■ Task brief
Within the records below is a range that opens at the line with "Definition is_defined (self" and closes at the line with "(** * relays/bin-substrate/src/cli/encode_message.rs: the". Return that range word for word, both ends included, and only that range.

════════════════════

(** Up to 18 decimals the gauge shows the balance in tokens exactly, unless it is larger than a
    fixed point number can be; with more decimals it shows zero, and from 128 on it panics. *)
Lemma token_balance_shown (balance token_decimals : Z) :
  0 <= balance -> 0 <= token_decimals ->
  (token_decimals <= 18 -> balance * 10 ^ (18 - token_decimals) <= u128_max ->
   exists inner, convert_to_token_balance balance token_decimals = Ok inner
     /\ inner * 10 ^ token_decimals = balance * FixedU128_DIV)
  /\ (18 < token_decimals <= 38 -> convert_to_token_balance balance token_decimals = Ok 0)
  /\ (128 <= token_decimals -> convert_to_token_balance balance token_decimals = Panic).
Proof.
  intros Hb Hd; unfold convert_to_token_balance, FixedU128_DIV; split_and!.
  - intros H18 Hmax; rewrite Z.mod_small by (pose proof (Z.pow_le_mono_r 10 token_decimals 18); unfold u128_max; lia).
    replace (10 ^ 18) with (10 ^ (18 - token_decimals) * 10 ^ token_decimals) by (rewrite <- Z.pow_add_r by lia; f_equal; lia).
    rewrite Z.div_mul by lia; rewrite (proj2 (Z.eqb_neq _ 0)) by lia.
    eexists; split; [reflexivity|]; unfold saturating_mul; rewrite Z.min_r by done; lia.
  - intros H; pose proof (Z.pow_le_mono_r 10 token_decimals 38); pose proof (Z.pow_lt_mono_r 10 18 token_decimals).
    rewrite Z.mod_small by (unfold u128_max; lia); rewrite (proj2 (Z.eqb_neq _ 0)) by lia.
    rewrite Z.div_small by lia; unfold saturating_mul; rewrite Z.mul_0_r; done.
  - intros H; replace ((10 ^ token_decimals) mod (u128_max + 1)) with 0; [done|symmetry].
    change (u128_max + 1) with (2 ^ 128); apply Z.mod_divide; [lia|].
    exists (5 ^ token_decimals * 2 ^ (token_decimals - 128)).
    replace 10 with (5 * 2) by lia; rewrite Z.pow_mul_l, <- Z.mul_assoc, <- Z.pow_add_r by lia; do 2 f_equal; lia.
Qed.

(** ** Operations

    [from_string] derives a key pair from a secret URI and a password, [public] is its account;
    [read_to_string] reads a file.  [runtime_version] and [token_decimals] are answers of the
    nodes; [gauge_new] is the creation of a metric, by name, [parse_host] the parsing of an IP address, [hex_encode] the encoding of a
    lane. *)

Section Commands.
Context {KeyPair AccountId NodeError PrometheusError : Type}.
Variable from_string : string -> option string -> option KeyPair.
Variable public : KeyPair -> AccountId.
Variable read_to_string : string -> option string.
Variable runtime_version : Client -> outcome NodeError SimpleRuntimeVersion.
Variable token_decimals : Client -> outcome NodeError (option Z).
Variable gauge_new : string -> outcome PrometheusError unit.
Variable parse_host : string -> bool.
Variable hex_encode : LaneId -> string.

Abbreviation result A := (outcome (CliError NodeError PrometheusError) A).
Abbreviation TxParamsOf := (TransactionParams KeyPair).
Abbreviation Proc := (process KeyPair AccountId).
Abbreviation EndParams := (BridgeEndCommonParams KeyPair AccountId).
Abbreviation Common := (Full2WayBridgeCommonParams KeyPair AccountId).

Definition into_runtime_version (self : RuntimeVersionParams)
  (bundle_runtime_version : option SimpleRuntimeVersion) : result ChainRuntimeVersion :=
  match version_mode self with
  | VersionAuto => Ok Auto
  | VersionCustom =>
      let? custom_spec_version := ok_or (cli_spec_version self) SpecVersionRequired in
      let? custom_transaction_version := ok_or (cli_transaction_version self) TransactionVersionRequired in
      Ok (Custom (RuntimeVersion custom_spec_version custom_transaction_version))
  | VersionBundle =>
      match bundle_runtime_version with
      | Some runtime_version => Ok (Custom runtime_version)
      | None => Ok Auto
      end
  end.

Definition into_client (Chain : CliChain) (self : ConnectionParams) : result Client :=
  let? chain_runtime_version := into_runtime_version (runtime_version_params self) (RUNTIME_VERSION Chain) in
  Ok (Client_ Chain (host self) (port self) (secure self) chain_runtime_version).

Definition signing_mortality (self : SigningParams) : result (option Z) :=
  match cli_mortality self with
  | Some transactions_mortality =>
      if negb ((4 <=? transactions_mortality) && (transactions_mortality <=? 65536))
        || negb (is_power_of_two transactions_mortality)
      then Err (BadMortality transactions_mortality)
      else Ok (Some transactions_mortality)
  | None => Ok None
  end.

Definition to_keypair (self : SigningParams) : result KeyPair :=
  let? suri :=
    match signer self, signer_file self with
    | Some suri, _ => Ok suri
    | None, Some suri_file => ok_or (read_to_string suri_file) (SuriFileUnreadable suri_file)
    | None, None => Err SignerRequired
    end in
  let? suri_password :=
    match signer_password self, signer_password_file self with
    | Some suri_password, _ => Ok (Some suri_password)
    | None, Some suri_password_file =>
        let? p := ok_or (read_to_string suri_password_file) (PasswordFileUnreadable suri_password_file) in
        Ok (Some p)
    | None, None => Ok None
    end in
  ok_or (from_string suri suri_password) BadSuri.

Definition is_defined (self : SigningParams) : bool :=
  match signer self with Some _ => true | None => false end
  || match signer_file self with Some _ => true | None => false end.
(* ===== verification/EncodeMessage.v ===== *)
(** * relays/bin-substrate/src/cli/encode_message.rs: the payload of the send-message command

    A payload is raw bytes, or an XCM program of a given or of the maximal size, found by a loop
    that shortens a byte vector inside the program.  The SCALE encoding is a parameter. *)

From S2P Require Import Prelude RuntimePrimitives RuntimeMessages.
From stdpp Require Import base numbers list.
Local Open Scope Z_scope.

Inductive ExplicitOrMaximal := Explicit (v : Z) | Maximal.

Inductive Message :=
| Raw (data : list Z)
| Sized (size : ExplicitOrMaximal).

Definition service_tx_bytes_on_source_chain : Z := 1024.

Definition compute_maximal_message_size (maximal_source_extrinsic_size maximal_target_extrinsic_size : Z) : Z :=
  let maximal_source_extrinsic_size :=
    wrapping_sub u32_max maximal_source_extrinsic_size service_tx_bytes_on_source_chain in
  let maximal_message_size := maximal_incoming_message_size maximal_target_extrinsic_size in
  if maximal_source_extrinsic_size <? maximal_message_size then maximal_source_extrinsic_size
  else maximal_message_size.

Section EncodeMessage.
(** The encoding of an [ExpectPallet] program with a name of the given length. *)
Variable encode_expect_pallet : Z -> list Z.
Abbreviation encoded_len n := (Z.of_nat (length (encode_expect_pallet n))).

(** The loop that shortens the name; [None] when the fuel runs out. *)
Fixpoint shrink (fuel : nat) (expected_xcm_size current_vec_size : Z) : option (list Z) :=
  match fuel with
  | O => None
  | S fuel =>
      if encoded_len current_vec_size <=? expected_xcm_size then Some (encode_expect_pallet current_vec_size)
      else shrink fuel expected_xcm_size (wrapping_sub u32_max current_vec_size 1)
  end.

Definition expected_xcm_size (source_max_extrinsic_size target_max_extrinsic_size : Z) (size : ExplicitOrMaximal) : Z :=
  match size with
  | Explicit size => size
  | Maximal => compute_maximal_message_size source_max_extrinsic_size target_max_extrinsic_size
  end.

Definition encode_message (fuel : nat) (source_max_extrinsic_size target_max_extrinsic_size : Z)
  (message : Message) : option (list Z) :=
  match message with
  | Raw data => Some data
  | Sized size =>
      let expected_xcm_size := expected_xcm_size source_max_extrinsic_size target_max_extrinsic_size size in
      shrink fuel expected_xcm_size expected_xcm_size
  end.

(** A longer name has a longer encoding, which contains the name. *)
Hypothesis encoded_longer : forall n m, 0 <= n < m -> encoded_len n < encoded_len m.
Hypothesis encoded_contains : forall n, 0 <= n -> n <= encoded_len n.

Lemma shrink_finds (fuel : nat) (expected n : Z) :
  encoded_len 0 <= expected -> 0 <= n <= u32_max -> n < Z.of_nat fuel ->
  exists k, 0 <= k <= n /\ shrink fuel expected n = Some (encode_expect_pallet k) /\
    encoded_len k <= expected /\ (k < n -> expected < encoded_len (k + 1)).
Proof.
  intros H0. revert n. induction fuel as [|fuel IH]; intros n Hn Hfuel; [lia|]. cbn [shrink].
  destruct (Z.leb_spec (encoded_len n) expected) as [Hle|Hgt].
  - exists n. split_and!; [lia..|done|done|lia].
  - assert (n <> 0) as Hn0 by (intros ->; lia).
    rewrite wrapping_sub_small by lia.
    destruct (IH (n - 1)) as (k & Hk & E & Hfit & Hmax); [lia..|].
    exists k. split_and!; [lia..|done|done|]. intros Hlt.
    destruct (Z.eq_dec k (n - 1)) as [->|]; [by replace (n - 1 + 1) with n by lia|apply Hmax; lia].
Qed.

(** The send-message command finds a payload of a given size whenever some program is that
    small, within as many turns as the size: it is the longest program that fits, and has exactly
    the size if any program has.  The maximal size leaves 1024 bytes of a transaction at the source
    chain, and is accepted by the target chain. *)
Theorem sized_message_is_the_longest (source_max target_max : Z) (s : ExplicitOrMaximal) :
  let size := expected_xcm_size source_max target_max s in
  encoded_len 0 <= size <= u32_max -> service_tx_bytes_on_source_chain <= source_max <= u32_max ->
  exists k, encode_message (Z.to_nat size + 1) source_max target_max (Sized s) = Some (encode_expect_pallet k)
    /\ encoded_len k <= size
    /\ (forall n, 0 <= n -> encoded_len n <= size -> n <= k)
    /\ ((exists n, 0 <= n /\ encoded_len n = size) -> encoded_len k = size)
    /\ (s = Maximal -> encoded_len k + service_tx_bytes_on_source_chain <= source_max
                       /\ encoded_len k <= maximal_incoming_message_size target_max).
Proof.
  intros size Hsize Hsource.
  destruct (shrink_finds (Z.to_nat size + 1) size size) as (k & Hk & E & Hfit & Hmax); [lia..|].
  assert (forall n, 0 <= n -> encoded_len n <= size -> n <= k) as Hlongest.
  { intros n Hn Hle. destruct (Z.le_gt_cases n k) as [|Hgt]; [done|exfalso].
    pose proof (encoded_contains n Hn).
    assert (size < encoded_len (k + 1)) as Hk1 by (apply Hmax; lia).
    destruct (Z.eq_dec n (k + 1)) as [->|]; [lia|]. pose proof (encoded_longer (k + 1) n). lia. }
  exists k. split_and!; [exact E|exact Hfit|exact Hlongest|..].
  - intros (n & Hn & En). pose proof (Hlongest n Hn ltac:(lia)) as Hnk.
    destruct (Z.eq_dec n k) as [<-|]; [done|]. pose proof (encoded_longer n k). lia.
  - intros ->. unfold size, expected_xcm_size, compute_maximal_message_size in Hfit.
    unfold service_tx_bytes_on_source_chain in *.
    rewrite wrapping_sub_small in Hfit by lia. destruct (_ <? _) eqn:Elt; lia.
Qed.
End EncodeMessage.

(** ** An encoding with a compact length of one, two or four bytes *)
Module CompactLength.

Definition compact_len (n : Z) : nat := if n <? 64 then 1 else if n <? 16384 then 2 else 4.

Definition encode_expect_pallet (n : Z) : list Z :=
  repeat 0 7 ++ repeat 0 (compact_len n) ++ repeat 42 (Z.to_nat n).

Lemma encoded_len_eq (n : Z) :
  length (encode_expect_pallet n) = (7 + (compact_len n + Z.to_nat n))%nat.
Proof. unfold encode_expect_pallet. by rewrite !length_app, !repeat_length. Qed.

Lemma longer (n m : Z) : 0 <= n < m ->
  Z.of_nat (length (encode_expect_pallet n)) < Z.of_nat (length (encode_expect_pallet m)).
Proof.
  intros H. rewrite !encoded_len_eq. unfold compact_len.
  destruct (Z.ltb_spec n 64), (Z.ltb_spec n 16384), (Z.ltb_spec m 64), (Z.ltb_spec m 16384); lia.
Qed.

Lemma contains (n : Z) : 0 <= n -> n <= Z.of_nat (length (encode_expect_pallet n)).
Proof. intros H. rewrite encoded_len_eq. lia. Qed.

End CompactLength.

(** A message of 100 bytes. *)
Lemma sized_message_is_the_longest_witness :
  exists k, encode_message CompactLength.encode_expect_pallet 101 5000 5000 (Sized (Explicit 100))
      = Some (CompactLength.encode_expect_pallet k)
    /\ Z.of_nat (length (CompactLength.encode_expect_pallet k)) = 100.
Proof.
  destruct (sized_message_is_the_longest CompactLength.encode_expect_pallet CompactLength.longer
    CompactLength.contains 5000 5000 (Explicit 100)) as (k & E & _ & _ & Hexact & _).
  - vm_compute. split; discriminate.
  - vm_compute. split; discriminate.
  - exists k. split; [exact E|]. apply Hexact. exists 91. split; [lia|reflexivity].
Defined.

════════════════════

■ Solved exercise
Definition is_defined (self : SigningParams) : bool :=
  match signer self with Some _ => true | None => false end
  || match signer_file self with Some _ => true | None => false end.
(* ===== verification/EncodeMessage.v ===== *)
(** * relays/bin-substrate/src/cli/encode_message.rs: the payload of the send-message command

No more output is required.